A woman from al-Rifai neighborhood, who fled with her daughter after their house collapsed in an explosion, said her two sisters and their families were still inside the Old City.
It had been weeks since she heard from them, she said, speaking to The Associated Press from a civilian screening center south of Mosul on condition of anonymity, fearing for her relatives' safety.
Smugglers who deliver food into the district told her that months of Iraqi artillery and airstrikes have killed hundreds, she said. "In a single day they buried 30 bodies," she said.
Iraq's military dropped leaflets over the Old City Friday asking civilians to flee "immediately" to "safe passages" where they will be greeted by "guides, protectors and (transportation) to reach safe places," according to a government statement.
But human rights group Save the Children warned the order would likely lead to "deadly chaos" as the Iraqi government has not negotiated safe passage for civilians with IS.
Over the past two weeks IS has begun barricading families inside their homes, said Khaled Ahmed Aziz, also from al-Rifai.
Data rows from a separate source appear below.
(* ===== verification/JsonSchemaTree.v ===== *)
(** * The tree of a $jsonSchema

    [jsonschema/bson_json_schema_tree.c]: a schema document is read keyword by
    keyword into a tree of [SchemaNode]s.  A node has one section of
    validations per kind of value, allocated when the node is entered and
    freed again when none of its flags was set; [None] is the [NULL] pointer,
    and a call that follows it has no outcome.  The linked lists of nodes are
    lists; the two [union]s of the array section keep what was stored last:
    [itemsNode] and [itemsArray] are the head of one list, and
    [additionalItems] is a boolean or a node.  The recursion is on the nesting
    of the schema, whose depth is the fuel. *)

From Stdlib Require Import String.
From stdpp Require Import base numbers list option.
From Stdlib Require Import ZArith Lia.
From S2P Require Import Prelude Binary64 Bson StringView Decimal128 BsonCompare BsonHash.
From S2P Require Import QueryOperators UpdateOperators.

(** ** Flags *)

Definition BsonTypeFlag_EOD : Z := 2 ^ 0.
Definition BsonTypeFlag_DOUBLE : Z := 2 ^ 1.
Definition BsonTypeFlag_UTF8 : Z := 2 ^ 2.
Definition BsonTypeFlag_DOCUMENT : Z := 2 ^ 3.
Definition BsonTypeFlag_ARRAY : Z := 2 ^ 4.
Definition BsonTypeFlag_BINARY : Z := 2 ^ 5.
Definition BsonTypeFlag_UNDEFINED : Z := 2 ^ 6.
Definition BsonTypeFlag_OID : Z := 2 ^ 7.
Definition BsonTypeFlag_BOOL : Z := 2 ^ 8.
Definition BsonTypeFlag_DATE_TIME : Z := 2 ^ 9.
Definition BsonTypeFlag_NULL : Z := 2 ^ 10.
Definition BsonTypeFlag_REGEX : Z := 2 ^ 11.
Definition BsonTypeFlag_DBPOINTER : Z := 2 ^ 12.
Definition BsonTypeFlag_CODE : Z := 2 ^ 13.
Definition BsonTypeFlag_SYMBOL : Z := 2 ^ 14.
Definition BsonTypeFlag_CODEWSCOPE : Z := 2 ^ 15.
Definition BsonTypeFlag_INT32 : Z := 2 ^ 16.
Definition BsonTypeFlag_TIMESTAMP : Z := 2 ^ 17.
Definition BsonTypeFlag_INT64 : Z := 2 ^ 18.
Definition BsonTypeFlag_DECIMAL128 : Z := 2 ^ 19.
Definition BsonTypeFlag_MINKEY : Z := 2 ^ 20.
Definition BsonTypeFlag_MAXKEY : Z := 2 ^ 21.

Definition ObjectValidationTypes_Required : Z := 2 ^ 2.
Definition ObjectValidationTypes_Properties : Z := 2 ^ 3.

Definition CommonValidationTypes_Enum : Z := 2 ^ 0.
Definition CommonValidationTypes_JsonType : Z := 2 ^ 1.
Definition CommonValidationTypes_BsonType : Z := 2 ^ 2.
Definition CommonValidationTypes_OneOf : Z := 2 ^ 5.

Definition NumericValidationTypes_MultipleOf : Z := 2 ^ 0.
Definition NumericValidationTypes_Maximum : Z := 2 ^ 1.
Definition NumericValidationTypes_ExclusiveMaximum : Z := 2 ^ 2.
Definition NumericValidationTypes_Minimum : Z := 2 ^ 3.
Definition NumericValidationTypes_ExclusiveMinimum : Z := 2 ^ 4.

Definition StringValidationTypes_MaxLength : Z := 2 ^ 0.
Definition StringValidationTypes_MinLength : Z := 2 ^ 1.
Definition StringValidationTypes_Pattern : Z := 2 ^ 2.

Definition ArrayValidationTypes_MaxItems : Z := 2 ^ 0.
Definition ArrayValidationTypes_MinItems : Z := 2 ^ 1.
Definition ArrayValidationTypes_UniqueItems : Z := 2 ^ 2.
Definition ArrayValidationTypes_ItemsObject : Z := 2 ^ 3.
Definition ArrayValidationTypes_ItemsArray : Z := 2 ^ 4.
Definition ArrayValidationTypes_AdditionalItemsBool : Z := 2 ^ 5.
Definition ArrayValidationTypes_AdditionalItemsObject : Z := 2 ^ 6.

Definition BinaryValidationTypes_Encrypt : Z := 2 ^ 0.

(** [flags & flag] as a condition. *)
Definition has (flags flag : Z) : bool := negb (Z.land flags flag =? 0).

(** ** Nodes *)

Inductive SchemaNodeType : Set :=
| SchemaNodeType_Invalid | SchemaNodeType_Field | SchemaNodeType_Root
| SchemaNodeType_AdditionalProperties | SchemaNodeType_PatternProperties
| SchemaNodeType_Dependencies | SchemaNodeType_Items | SchemaNodeType_AdditionalItems
| SchemaNodeType_AllOf | SchemaNodeType_AnyOf | SchemaNodeType_OneOf | SchemaNodeType_Not.

#[export] Instance schema_node_type_eq_dec : EqDecision SchemaNodeType.
Proof. solve_decision. Defined.

(** A child of "properties": the node and its field name. *)
Record FieldNode (node : Type) : Type := mk_field { base : node; field : StringView }.
Arguments mk_field {node} base field.
Arguments base {node} f.
Arguments field {node} f.

Record ValidationsObject (node : Type) : Type := mk_object {
  properties : list (FieldNode node);
  required : option bson_value;
}.
Arguments mk_object {node} properties required.
Arguments properties {node} v.
Arguments required {node} v.

Record ValidationsCommon (node : Type) : Type := mk_common {
  jsonTypes : Z;
  bsonTypes : Z;
  enumValues : option bson_value;
  oneOfNodes : list node;
}.
Arguments mk_common {node} jsonTypes bsonTypes enumValues oneOfNodes.
Arguments jsonTypes {node} v.
Arguments bsonTypes {node} v.
Arguments enumValues {node} v.
Arguments oneOfNodes {node} v.

Record ValidationsNumeric : Type := mk_numeric {
  maximum : option bson_value;
  exclusiveMaximum : bool;
  minimum : option bson_value;
  exclusiveMinimum : bool;
  multipleOf : option bson_value;
}.

(** The pattern is the regular expression of its [RegexData]; there are no
    options. *)
Record ValidationsString : Type := mk_string {
  maxLength : Z;
  minLength : Z;
  pattern : option bytes;
}.

(** The second union: zeroed, the boolean, or the node. *)
Inductive AdditionalItems (node : Type) : Type :=
| AI_zeroed
| AI_bool (additionalItemsBool : bool)
| AI_node (additionalItemsNode : node).
Arguments AI_zeroed {node}.
Arguments AI_bool {node} additionalItemsBool.
Arguments AI_node {node} additionalItemsNode.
He said IS recently welded the doors to his sister's home shut.
"Now, even if she wanted to flee, she cannot," he said.
Ayad Sayyid, a doctor working at a clinic treating civilians fleeing Mosul said as the battle has ground on he is seeing more children and elderly patients suffering from malnutrition.
Last month there were about five cases a week, now he says he sees 20. Mosul residents have been suffering from food shortages for months, a hardship expected to be exacerbated during the holy month of Ramadan that began Friday night, when Muslims fast during daylight hours.
"It's a disaster," he said, adding that even before the battle, the residents of the Old City were among Mosul's poorest.
Since the push on western Mosul began, the United Nations says more than 580,000 people have been forced to flee.
"Please save the Old City as soon as possible," the woman from al-Rifai pleaded. "But, please stop the airstrikes, there are already enough bodies under the rubble."
Associated Press writer Qassim Abdul-Zahra in Baghdad contributed to this report.